Melissa Etheridge endorses Ron Paul as best Republican candidate

EXP Magazine
MidAtlantic Edition
August 31, 2007
EXP Cover Story: Wide Awake
by Lawrence Ferber at 7:15 pm.
Melissa Etheridge knows how to turn pain and life’s challenges into fantastic music. Evidence 2001’s Skin, borne from and about her heart-wrenching split with partner Julie Cypher. And her new album, The Awakening (Island), the first since her 2004 diagnosis of breast cancer, comes on the heels of her battle with the disease. Her ninth album, with a purity and truth she attributes to the arduous ordeal, it’s certifiably one of her best, strongest and most career-defining works to date.
“OK,” she responds to the compliment, “but can you tell the universe I’m done with the personal hell stuff?”
Both hellish lows and heavenly highs are represented on The Awakening, a concept album that traces Etheridge’s life and career from its start, when the Midwest-raised singer/songwriter made her way to California for first gigs and same-sex affairs, to the triumphs of today, which include last year’s Best Song Academy Award win for An Inconvenient Truth’s “I Need to Wake Up.” With an additional theme of time travel, Etheridge also takes the opportunity to confront the her of yesterday, as well as prepare for the her of tomorrow with the inspirational “Message to Myself.” She also affords listeners an intimate and raw peek into her experiences in love, relationships and sex with ditties like “Threesome” and “An Unexpected Rain.”
Having recently questioned the Democratic Presidential candidates on HRC/LOGO’s historic GLBT panel, Etheridge is in a healthy and pleasant place today. In fact, wife Tammy Lynn Michaels (the inspiration behind Etheridge’s “happy” 2004 album, Lucky) occasionally appeared in the background to chime in as we chatted via telephone about the album, why she doesn’t want any more threesomes, and whether she suspects that Hillary is one of the Sapphic sisterhood.
EXP: I loved you on the HRC/LOGO Democratic candidates’ forum.
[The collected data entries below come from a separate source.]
(** C3. In a world in which a step of the script can run, the span a
    traced operation produces has as resource name the literal statement
    text for the query, the prepare and the two exec spans, and the fixed
    label of the operation otherwise: Ping for the connection check,
    Begin for the transaction begin (with or without ambient parent),
    Rollback for the rollback and Commit for the commit. *)
Theorem script_resource_names (db : DB) (expectedSpan : nat)
    (query : string) (w : World) :
  ready (sqlDB db) expectedSpan w →
  let stmt := mkStmt (sqlDB db) query in
  let tx := mkTx (sqlDB db) Background in
  (∃ a w', testDB_Ping statement_tag_wins CopySpan_shares_meta db expectedSpan w
           = Some ([[a]], w') ∧ produced w w' a ConnectionCheck "Ping") ∧
  (∃ a w', testDB_Query statement_tag_wins CopySpan_shares_meta db expectedSpan
                        query w
           = Some ([[a]], w') ∧ produced w w' a Query query) ∧
  (∃ a w', testStatement_Prepare statement_tag_wins CopySpan_shares_meta db
                                 expectedSpan query w
           = Some ((stmt, [[a]]), w') ∧ produced w w' a Prepare query) ∧
  (∃ a w', testStatement_Exec statement_tag_wins CopySpan_shares_meta db
                              expectedSpan stmt query w
           = Some ([[a]], w') ∧ produced w w' a Execute query) ∧
  (∃ a w', testTransaction_Begin statement_tag_wins CopySpan_shares_meta db
                                 expectedSpan w
           = Some ((tx, [[a]]), w') ∧
           produced w w' a TransactionBegin "Begin") ∧
  (∃ a w', testTransaction_Rollback statement_tag_wins CopySpan_shares_meta db
                                    expectedSpan tx w
           = Some ([[a]], w') ∧
           produced w w' a TransactionRollback "Rollback") ∧
  (∃ p b x c w',
      testTransaction_Exec statement_tag_wins CopySpan_shares_meta db
                           expectedSpan query w
      = Some ((p, [[b; x; c]]), w') ∧
      produced w w' b TransactionBegin "Begin" ∧
      produced w w' x Execute query ∧
      produced w w' c TransactionCommit "Commit").
Proof.
  intros Hr. cbn zeta. repeat split.
  - destruct (ScriptFacts.testDB_Ping_spec statement_tag_wins
                CopySpan_shares_meta db expectedSpan w Hr)
      as (traces & w' & Hrun & Hpost).
    apply one_span_step_produced in Hpost as (a & -> & Hp). eauto.
  - destruct (ScriptFacts.testDB_Query_spec statement_tag_wins
                CopySpan_shares_meta db expectedSpan query w Hr)
      as (traces & w' & Hrun & Hpost).
    apply one_span_step_produced in Hpost as (a & -> & Hp). eauto.
  - destruct (ScriptFacts.testStatement_Prepare_spec statement_tag_wins
                CopySpan_shares_meta db expectedSpan query w Hr)
      as (traces & w' & Hrun & Hpost).
    apply one_span_step_produced in Hpost as (a & -> & Hp). eauto.
  - destruct (ScriptFacts.testStatement_Exec_spec statement_tag_wins
                CopySpan_shares_meta db expectedSpan
                (mkStmt (sqlDB db) query) w Hr)
      as (traces & w' & Hrun & Hpost).
    apply one_span_step_produced in Hpost as (a & -> & Hp). eauto.
  - destruct (ScriptFacts.testTransaction_Begin_spec statement_tag_wins
                CopySpan_shares_meta db expectedSpan w Hr)
      as (traces & w' & Hrun & Hpost).
    apply one_span_step_produced in Hpost as (a & -> & Hp). eauto.
  - destruct (ScriptFacts.testTransaction_Rollback_spec statement_tag_wins
                CopySpan_shares_meta db expectedSpan
                (mkTx (sqlDB db) Background) w eq_refl Hr)
      as (traces & w' & Hrun & Hpost).
    apply one_span_step_produced in Hpost as (a & -> & Hp). eauto.
  - destruct (ScriptFacts.testTransaction_Exec_spec statement_tag_wins
                CopySpan_shares_meta db expectedSpan query w Hr)
      as ([p traces] & w' & Hrun & Hpost).
    apply transaction_step_produced
      in Hpost as (b & x & c & Hres & Hb & Hx & Hc & _).
    simpl in Hres. subst traces.
    exists p, b, x, c, w'. eauto.
Qed.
ME: “I was so honored to be there. The crazy thing is I was thinking, ‘I’m going to represent my community,’ which is an absolutely impossible thing to do because our community cuts across every single group, organization and kind of person. There’s absolutely no way you can really represent everybody.”
EXP: Like a Leatherman who’s into feet!
ME: “We’re not even all Democrats or Liberals or anything. So it was kind of a lopsided thing but what an honor to be there. I tried to conduct myself as best I could.”
EXP: Who’s the hottest Democratic candidate, having seen them all in the flesh?
ME: “You know, that John Edwards, he’s a handsome boy. And he’s got a million-watt smile.”
EXP: Were there any awkward Hillary moments?
ME: “Oh my god, yeah. I’ve done so much with the Clinton presidency and I knew him and she was the first lady. So to kind of stand back and have to say—because I felt it had to be talked about and brought up—‘hey, I remember doing all this work for the Clinton campaign and then one by one all the promises were sold down the river and it really hurt.’ I understand the politics of it, I do, but I wanted to just confront her [about it]. And it was a little awkward and I don’t think she was expecting that.”
EXP: Did you get a lesbian vibe from her?
ME: “(laughs) No. I think it’s unfortunate that a powerful woman who is succeeding is labeled a lesbian. I don’t know whether to take that as an insult or compliment. And so here she is a powerful woman and of course lesbian stuff all around her, and if it had been a different sort of forum I would have said, ‘Hillary, I’m a lesbian, I know lesbians, and you are no lesbian.’”
EXP: If you could face the Republican candidates next, whom would you like to put some questions to?
ME: “Oh, the only Republican candidate I would even talk to is Ron Paul. Actually, now that I think of it I would like to talk to Mike Huckabee because he’s a spiritual guy and there’s a little more to him than these other guys who seem to be power-hungry and weird.”